Mustapha A. Obeid, Information Systems Operations Manager, Illinois Institute of Technology

Few days ago I received the following email with a picture that was added as an attachment:

No problem, right? Had I clicked on the attachment my laptop would have been immediately hacked by a virus or may be a Ransom Ware similar the infamous WannaCry that has circulated recently.

The technique is called steganography, and I will show you exactly how it works in the hope that you will be able to protect yourself against future attempts. This post includes certain technical details but I will let go of the heavy-duty tech jargon hoping that non-technical readers will be able to follow.

“Steganography is the art of hiding something in plain sight”

First, a primer.

1.   Download a picture, any picture, off the Internet.

Example:

https://upload.wikimedia.org/wikipedia/commons/8/82/Chicago_sunrise_1.jpg

2.   Use MS Word (or any word processing software of your choice) to create a file called  “Test.docx.” Open the file and type in the following: “Test 123.” Save the file.

3.   If you have Microsoft Windows as your operating system use the COPY command to merge the two files: the initial picture that you downloaded in step 1 and the “Test.docx” file that you created in step 2.

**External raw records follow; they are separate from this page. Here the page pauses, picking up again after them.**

Lemma charge_pools c d a b (s : S) r s' :
  PoolManager.chargeTakerFee c d a b s = Ok (r, s') → pools (PoolManager.world s') = pools (PoolManager.world s).
Proof.
  unfold PoolManager.chargeTakerFee. intros H. run_gets H. destruct (existsb _ _); [by run_ret H|].
  run_lift H as [x y] _. run_lift H as coins _. run H as [] s1 Hw. run_ret H.
  unfold PoolManager.on_world in Hw. apply bind_Ok in Hw as (w & Hw & [= <-]). by apply bind_Ok in Hw as (? & _ & [= <-]).
Qed.
Lemma hop_in_safe a id c d lim : user a → keeps safe (PoolRouter.SwapExactAmountIn a id c d lim).
Proof using L AL PL Hcl Hcw.
  intros Ha s x s' H. unfold PoolRouter.SwapExactAmountIn in H. run H as [m p] s1 Hg.
  assert (s1 = s) as -> by (by apply found_pool in Hg as [-> _]). run_gets H. run_require H as _.
  run H as [after fee] s1 Hc. run_gets H. run H as n s2 Hs. run_ret H.
  transitivity s1; [by eapply chargeTakerFee_safe|]. eapply module_in_safe; [exact Hg|by eapply charge_pools|done|done].
Qed.
Lemma trackVolume_safe id c : keeps safe (PoolManager.trackVolume id c).
Proof.
  assert (∀ id c, keeps safe (PoolManager.addVolume id c)) as Hadd.
  { intros. unfold PoolManager.addVolume, PoolManager.GetTotalVolumeForPool, PoolManager.SetVolume. keeps_tac. by apply params_safe. }
  assert (∀ T (m : M S T) f, keeps safe m → (∀ x, keeps safe (f x)) → keeps safe (PoolManager.or_quiet m f)) as Hor.
  { intros T m f Hm Hf s u s'. unfold PoolManager.or_quiet. destruct (m s) as [[x s1]|e|] eqn:E; [|by intros [= _ <-]|done].
    intros H. transitivity s1; [by eapply Hm|by eapply Hf]. }
  unfold PoolManager.trackVolume. apply keeps_bind; [apply _|apply keeps_gets, _|]. intros s.
  apply keeps_bind; [apply _|apply keeps_lift, _|]. intros o. case_match; [done|].
  apply Hor; [apply keeps_lift, _|]. intros i. apply Hor; [|intros q; keeps_tac].
  unfold PoolManager.RouteCalculateSpotPrice, PoolManager.GetPoolModule. keeps_tac. apply query_safe.
Qed.
Lemma untaxed_in_safe a id c d lim : user a → keeps safe (PoolRouter.SwapExactAmountInNoTakerFee a id c d lim).
Proof using L AL PL Hcl Hcw.
  intros Ha s x s' H. unfold PoolRouter.SwapExactAmountInNoTakerFee in H. run H as [m p] s1 Hg.
  assert (s1 = s) as -> by (by apply found_pool in Hg as [-> _]). run_gets H. run_require H as _.
  run H as n s2 Hs. run H as u s3 Ht. run_ret H.
  transitivity s2; [by eapply module_in_safe|by eapply trackVolume_safe].
Qed.
Lemma swapAlong_safe a route c lim n fees : user a → keeps safe (PoolRouter.swapAlong a route c lim n fees).
Proof using L AL PL Hcl Hcw.
  intros Ha. revert c n fees. induction route as [|r route IH]; intros c n fees; cbn [PoolRouter.swapAlong]; [apply keeps_ret; apply _|].
  apply keeps_bind; [apply _|by apply hop_in_safe|]. intros [out fee]. keeps_tac.
Qed.
Lemma RouteExactAmountIn_safe a route c lim : user a → keeps safe (PoolRouter.RouteExactAmountIn a route c lim).
Proof using L AL PL Hcl Hcw. intros Ha. unfold PoolRouter.RouteExactAmountIn. keeps_tac. by apply swapAlong_safe. Qed.
Lemma swapBack_safe a route ins c first fees : user a → keeps safe (PoolRouter.swapBack a route ins c first fees).
Proof using L AL PL Hcl Hcw.
  intros Ha. revert ins first fees. induction route as [|r route IH]; intros ins first fees s x s' H; cbn [PoolRouter.swapBack] in H.
  { by run_ret H. }
  destruct ins as [|i ins]; [done|]. run H as [m p] s1 Hg.
  assert (s1 = s) as -> by (by apply found_pool in Hg as [-> _]). run H as out s1 Hout. assert (s1 = s) as ->.
  { destruct route; [by run_ret Hout|]. destruct ins; [done|]. by apply st_lift_Ok in Hout as [_ ->]. }
  run_gets H. run_require H as _. run H as cur s2 Hs. run_lift H as t _. run H as [af ch] s3 Hc. run_lift H as fs _.
  transitivity s2; [by eapply module_out_safe|]. transitivity s3; [by eapply chargeTakerFee_safe|]. by eapply IH.
Qed.
Lemma RouteExactAmountOut_safe a route lim c : user a → keeps safe (PoolRouter.RouteExactAmountOut a route lim c).
Proof using L AL PL Hcl Hcw.
  intros Ha. unfold PoolRouter.RouteExactAmountOut. apply keeps_bind; [apply _|apply keeps_lift; apply _|].
  intros [] s x s' H%st_recovering_Ok. run H as l s1 Hl. transitivity s1; [by eapply query_safe|].
  destruct l; [by run_ret H|]. by eapply swapBack_safe.
Qed.
#[local] Hint Resolve RouteExactAmountIn_safe RouteExactAmountOut_safe : keeps.
Lemma SplitRouteExactAmountIn_safe a routes d lim : user a → keeps safe (PoolRouter.SplitRouteExactAmountIn a routes d lim).
Proof using L AL PL Hcl Hcw. intros Ha. unfold PoolRouter.SplitRouteExactAmountIn. keeps_tac. Qed.
Lemma SplitRouteExactAmountOut_safe a routes d lim : user a → keeps safe (PoolRouter.SplitRouteExactAmountOut a routes d lim).
Proof using L AL PL Hcl Hcw. intros Ha. unfold PoolRouter.SplitRouteExactAmountOut. keeps_tac. Qed.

Example: C:> COPY /B Chicago_s unrise_1.jpg + Test.docx

Chicago_sunrise_2.jpg

The above command line merges the two objects “Chicago_sunrise_1.jpg” and “Test.docx” and creates a new picture object called “Chicago_sunrise_2.jpg” with the content of “Test.docx” embedded into it.

4.   Now use any picture viewer software of your choice (such as “Windows Photo Viewer”) and take a good look at the two pictures “Chicago_sunrise_1.jpg” and “Chicago_sunrise_2.jpg.” They look identical, right? Well, looks can be deceiving because the second picture, “Chicago_sunrise_2.jpg,” has the file “Test.docx” (and its content) embedded within, yet completely hidden from view.

Now Steganography is the art of hiding something in plain sight, for example when looking at a picture on your computer and not being able to see embedded messages or files. Steganography is powerful just like that.

In the example above we embedded a simple Word file with simple content, but we could have also embedded a whole list of things that are far more sinister such as computer viruses and RansomWare. And once you view the malicious picture, your computer is hacked.